Like so many businesses, headcount was one of the first areas to address and the 50-strong workforce was reduced by half by June 2020. G&O knew it had to rebuild from the ground up with a new strategy, and management and planning processes. It accessed funding through the SC21 C&G (Competitiveness & Growth) programme for supply chain companies in the aerospace industry. The delivery of consultancy and training, via manufacturing experts, Industry Forum, involved the adoption of new frameworks, organisational skills, competences and HR best practices. Boyd and his team were coached in new, systematic ways of working. “Industry Forum provided us with all the joined up thinking we needed,” he says.

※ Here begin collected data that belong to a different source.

Definition parse_status (homework : json) : Eff string :=
  logger DEBUG "Начало работы parse_status()" ;;
  homework_name <- py_get homework "homework_name" ;;
  homework_status <- py_get homework "status" ;;
  if py_bool homework_name && py_bool homework_status
  then
    logger DEBUG "В словаре-домашки правильные ключи." ;;
    known <- in_verdicts homework_status ;;
    verdict <- (if known : bool
                then logger DEBUG "В словаре-домашки подходящий статус" ;;
                     verdict_of homework_status
                else raise (Exn ValueError "Неожиданный статус домашки")) ;;
    let message := status_message homework_name verdict in
    logger INFO message ;;
    ret message
  else raise (KeyError_of "Неверные ключи в словаре домашки").

(** ** The poll loop *)

(** Local variables of [main] that live across cycles; [JNull] is
    Python's [None]. *)
Record PollState : Type := {
  last_check_time : json;
  last_homework_status : json;
  last_telegram_message : json
}.

Definition set_last_check_time (v : json) (st : PollState) : PollState :=
  {| last_check_time := v;
     last_homework_status := last_homework_status st;
     last_telegram_message := last_telegram_message st |}.

Definition set_last_homework_status (v : json) (st : PollState) : PollState :=
  {| last_check_time := last_check_time st;
     last_homework_status := v;
     last_telegram_message := last_telegram_message st |}.

Definition set_last_telegram_message (v : json) (st : PollState) : PollState :=
  {| last_check_time := last_check_time st;
     last_homework_status := last_homework_status st;
     last_telegram_message := v |}.

(** Code of [main]'s loop: it reads and assigns the locals, and an
    assignment made before an exception is raised stays made. *)
Definition Loop (A : Type) : Type :=
  PollState -> list event * PollState * result A.

Definition loop_ret {A : Type} (a : A) : Loop A :=
  fun st => ([], st, Returns a).

Definition loop_bind {A B : Type} (m : Loop A) (k : A -> Loop B) : Loop B :=
  fun st =>
    match m st with
    | (t, st', Returns a) =>
        let '(t', st'', r) := k a st' in ((t ++ t')%list, st'', r)
    | (t, st', Raises e) => (t, st', Raises e)
    end.

#[export] Instance Monad_Loop : Monad Loop :=
  {| ret := @loop_ret; bind := @loop_bind |}.

Definition call {A : Type} (c : Eff A) : Loop A :=
  fun st => (fst c, st, snd c).

Definition locals : Loop PollState := fun st => ([], st, Returns st).

Definition assign (f : PollState -> PollState) : Loop unit :=
  fun st => ([], f st, Returns tt).

(** [try: body  except Exception as error: handler error  finally: final] *)
Definition try_except_finally (body : Loop unit) (handler : exn -> Loop unit)
    (final : Loop unit) : Loop unit :=
  fun st =>
    let '(t1, st1, r1) := body st in
    let '(t2, st2, r2) :=
      match r1 with
      | Returns a => ([], st1, Returns a)
      | Raises error => handler error st1
      end in
    let '(t3, st3, r3) := final st2 in
    ((t1 ++ t2 ++ t3)%list, st3,
     match r3 with Raises e => Raises e | Returns _ => r2 end).

(** [f'Сбой в работе программы: {error}'] *)
Definition diagnostic (error : exn) : string :=
  "Сбой в работе программы: " ++ exn_str error.

(** The three blocks of the body of [while True:], with [w] the outside
    world during this cycle and [timestamp] the start time of the
    process. *)
Definition try_block (timestamp : Z) (w : World) : Loop unit :=
  call (logger DEBUG "Начало цикла работы бота.") ;;
  st <- locals ;;
  response <- call (get_api_answer w
                      (py_or (last_check_time st) (JInt timestamp))) ;;
  homework <- call (check_response response) ;;
  (if py_bool homework
   then
     current_date <- call (py_getitem response "current_date") ;;
     assign (set_last_check_time current_date) ;;
     message <- call (parse_status homework) ;;
     st <- locals ;;
     if str_ne message (last_homework_status st)
     then
       call (logger DEBUG "Новая домашка, отправляем сообщение") ;;
       status <- call (py_getitem homework "status") ;;
       assign (set_last_homework_status status) ;;
       call (send_message (chat w) message)
     else call (logger INFO "Старая домашка, идем спать.")
   else ret tt) ;;
  call (logger INFO "Нету домашки, идем спать.").

Definition except_block (w : World) (error : exn) : Loop unit :=
  call (logger ERROR (exn_str error)) ;;
  let message := diagnostic error in
  st <- locals ;;
  if str_ne message (last_telegram_message st)
  then
    call (send_message (chat w) message) ;;
    assign (set_last_telegram_message (JStr message))
  else ret tt.

Definition finally_block : Loop unit :=
  call (emit (Sleep RETRY_PERIOD)) ;;
  call (logger DEBUG "Конец цикла работы бота. Прошло 10 минут.").

Definition poll_cycle (timestamp : Z) (w : World) : Loop unit :=
  try_except_finally (try_block timestamp w) (except_block w) finally_block.

(** [while True:] run against the worlds of its first cycles; an
    exception that leaves a cycle leaves the loop. *)
Fixpoint poll_loop (timestamp : Z) (schedule : list World) : Loop unit :=
  match schedule with
  | [] => ret tt
  | w :: rest => poll_cycle timestamp w ;; poll_loop timestamp rest
  end.

Definition initial_state : PollState :=
  {| last_check_time := JNull;
     last_homework_status := JNull;
     last_telegram_message := JNull |}.

(** [bot = telegram.Bot(token=TELEGRAM_TOKEN)]; the client it builds is
    the [chat] of each cycle's world. *)
Definition new_bot : Eff unit := ([], telegram_Bot TELEGRAM_TOKEN).

(** [main()], with [now] the value of [int(time.time())] at start. *)
Definition main (now : Z) (schedule : list World) : Eff unit :=
  ready <- check_tokens ;;
  if negb ready
  then
    let msg := "Отсутствуют переменные окружения" in
    logger CRITICAL msg ;;
    raise (Exn NameError msg)
  else
    new_bot ;;
    let '(t, _, r) := poll_loop now schedule initial_state in (t, r).

(** ** Vocabulary of the statements *)

(** The locals after the cycles of a schedule. *)
Fixpoint state_after (timestamp : Z) (schedule : list World) (st : PollState)
    : PollState :=
  match schedule with
  | [] => st
  | w :: rest =>
      state_after timestamp rest (snd (fst (poll_cycle timestamp w st)))
  end.

(** A schedule in which no cycle's try block raises: every cycle is a
    success or finds no work. *)
Fixpoint calm (timestamp : Z) (schedule : list World) (st : PollState) : Prop :=
  match schedule with
  | [] => True
  | w :: rest =>
      snd (try_block timestamp w st) = Returns tt
      /\ calm timestamp rest (snd (fst (poll_cycle timestamp w st)))
  end.

(** What [last_homework_status] can hold: [None], or a verdict code of
    the table. *)
Definition none_or_code (v : json) : Prop :=
  v = JNull
  \/ exists code text, v = JStr code /\ lookup code HOMEWORK_VERDICTS = Some text.

(** The exceptions of the validator and of the formatter. *)
Definition missing_cursor : exn :=
  KeyError_of "В ответе API нехватает ключа current_date".

Definition invalid_shape : exn :=
  Exn TypeError
    ("Неверный ответ API, в словаре нет ключа homeworks или "
     ++ "homeworks не является list()").

Definition incomplete_record : exn :=
  KeyError_of "Неверные ключи в словаре домашки".

Definition unknown_verdict : exn :=
  Exn ValueError "Неожиданный статус домашки".

(** The exceptions of the API client and of the start-up check. *)
Definition bad_status : exn :=
  Exn HttpCodeIsNot200 "Неподходящий http ответ".

Definition undecodable_body : exn :=
  raise_JSONDecodeError "Ошибка при десериализации JSON".

Definition not_a_mapping : exn :=
  Exn TypeError "Ответ API не является словарем".

Definition missing_environment : exn :=
  Exn NameError "Отсутствуют переменные окружения".

(** All three secrets are set and non-empty. *)
Definition tokens_ready : bool :=
  env_bool PRACTICUM_TOKEN && env_bool TELEGRAM_CHAT_ID
  && env_bool TELEGRAM_TOKEN.

(** ** Traces of compound code *)

(** Runs the sequencing of calls, and nothing else. *)
Ltac run_eff :=
  cbv beta iota delta
    [bind ret Monad_Eff eff_bind eff_ret Monad_Loop loop_bind loop_ret
     call locals assign raise emit logger try_except exn_cls
     exn_class_eqb];
  cbn [fst snd app].

Lemma sent_app (t u : list event) : sent (t ++ u) = (sent t ++ sent u)%list.
Proof.
  induction t as [|ev t IH]; [reflexivity|].
  destruct ev; simpl; rewrite IH; reflexivity.
Qed.

Lemma cursors_app (t u : list event) :
  cursors (t ++ u) = (cursors t ++ cursors u)%list.
Proof.
  induction t as [|ev t IH]; [reflexivity|].
  destruct ev; simpl; rewrite IH; reflexivity.
Qed.

Lemma slept_app (t u : list event) : slept (t ++ u) = (slept t ++ slept u)%list.
Proof.
  induction t as [|ev t IH]; [reflexivity|].
  destruct ev; simpl; rewrite IH; reflexivity.
Qed.

(** ** The notifier *)

(** [send_message] makes one call to the chat client and returns, with
    an INFO record after a delivery and an ERROR record after a
    failure. *)
Lemma send_message_unfold (bot : string -> delivery) (message : string) :
  send_message bot message =
  match bot message with
  | Delivered =>
      ([Log DEBUG "Запущена отправка сообщения в Telegram";
        BotSend TELEGRAM_CHAT_ID message;
        Log INFO ("Сообщение " ++ message ++ " отправлено на №"
                  ++ env_str TELEGRAM_CHAT_ID)],
       Returns tt)
  | DeliveryFails reason =>
      ([Log DEBUG "Запущена отправка сообщения в Telegram";
        BotSend TELEGRAM_CHAT_ID message;
        Log ERROR ("Неудачная отправка сообщения: " ++ message
                   ++ " ошибка " ++ reason)],
       Returns tt)
  end.
Proof.
  unfold send_message, bot_send_message. simpl.
  destruct (bot message); reflexivity.
Qed.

As part of redesigning how the new-look company was to be organised, Boyd discovered Microsoft Teams. “We took the Industry Forum approaches and transferred them over to Teams so they became living, breathing entities – our own holistic, high-performing work system if you like. Every single aspect of the business is now run remotely through Teams. All our meetings, plans and documents – even our 5s and TPM daily, weekly and monthly audits – are run virtually, on Teams and using Microsoft Forms. Issues are raised as actions, pictures are taken, owners are assigned and timescales set. Team members are emailed automatically when they need to do something.

“The effect on our culture has been staggering,” he continues. “By digitalising and liberating our information and processes to everyone in the business, we have become a much closer, high-performing and connected community than we were before. We have a centrally-managed inbox that everyone can see. Everything is transparent. We all feel involved and openly collaborate. Trust has followed. We have a continuous improvement culture that we didn’t have before. We have very enthused people because they’ve been given responsibility.”

G&O has introduced new HR practices and Teams has provided the platforms to facilitate them. “We ask employees to vote on company plans. We reward people for their contributions and those contributions get fed into appraisals. We offer ways for people to recognise their peers. They are encouraged to make suggestions and we set people objectives.”

We know from the news headlines that the aerospace manufacturing sector is not going to bounce back in the immediate short term. So, one has to ask Steve Boyd, where his current positivity comes from.

“Specialising in high end aerospace, while maybe appearing risky, remains a strength, even now. Many of our competitors for whom aerospace represents a minor share of revenue are ditching it. We expect to be much bigger than before Covid. We think the growth back will be more significant than the drop. We’re recruiting again as our volumes are recovering.

“We are winning new business again; mainly opportunities we would not have been able to seal pre-Covid. We wouldn’t have been organised or coherent enough to entertain some of the new parts, new programmes and new customers all over the world that we’re talking to today. Existing customers see that our support, delivery and quality is better than it’s ever been, so there’s growth there too. We’re responsive. 98% of orders are delivered on time in full,” explains Boyd.

So what message does Steve Boyd have for fellow UK supply chain manufacturers? He replies passionately: “Firstly, you really cannot wait for this to pass. Things are never going to go back to the way they were. You’ve got to make it work. If you leave it any later, it will be too late. This is an opportunity to sort out all your problems.”

He encourages manufacturers to seek the help that’s available, from utilising technology to to looking into the support provided by the SC21 C&G programme (or NMCL as it is known in the automotive supply chain manufacturing sector). “We were one of the first companies to use SC21 support a few years ago and won their bronze award for performance in 2010. I sit on the Midlands Aerospace Alliance supply chain performance group and heard about the latest package. Simply put why wouldn’t you take the money?”

At G&O Springs, use of the latest IT tools are enabling new forms of communication between staff.
Audits are now all conducted on Teams, more transparently and accountably.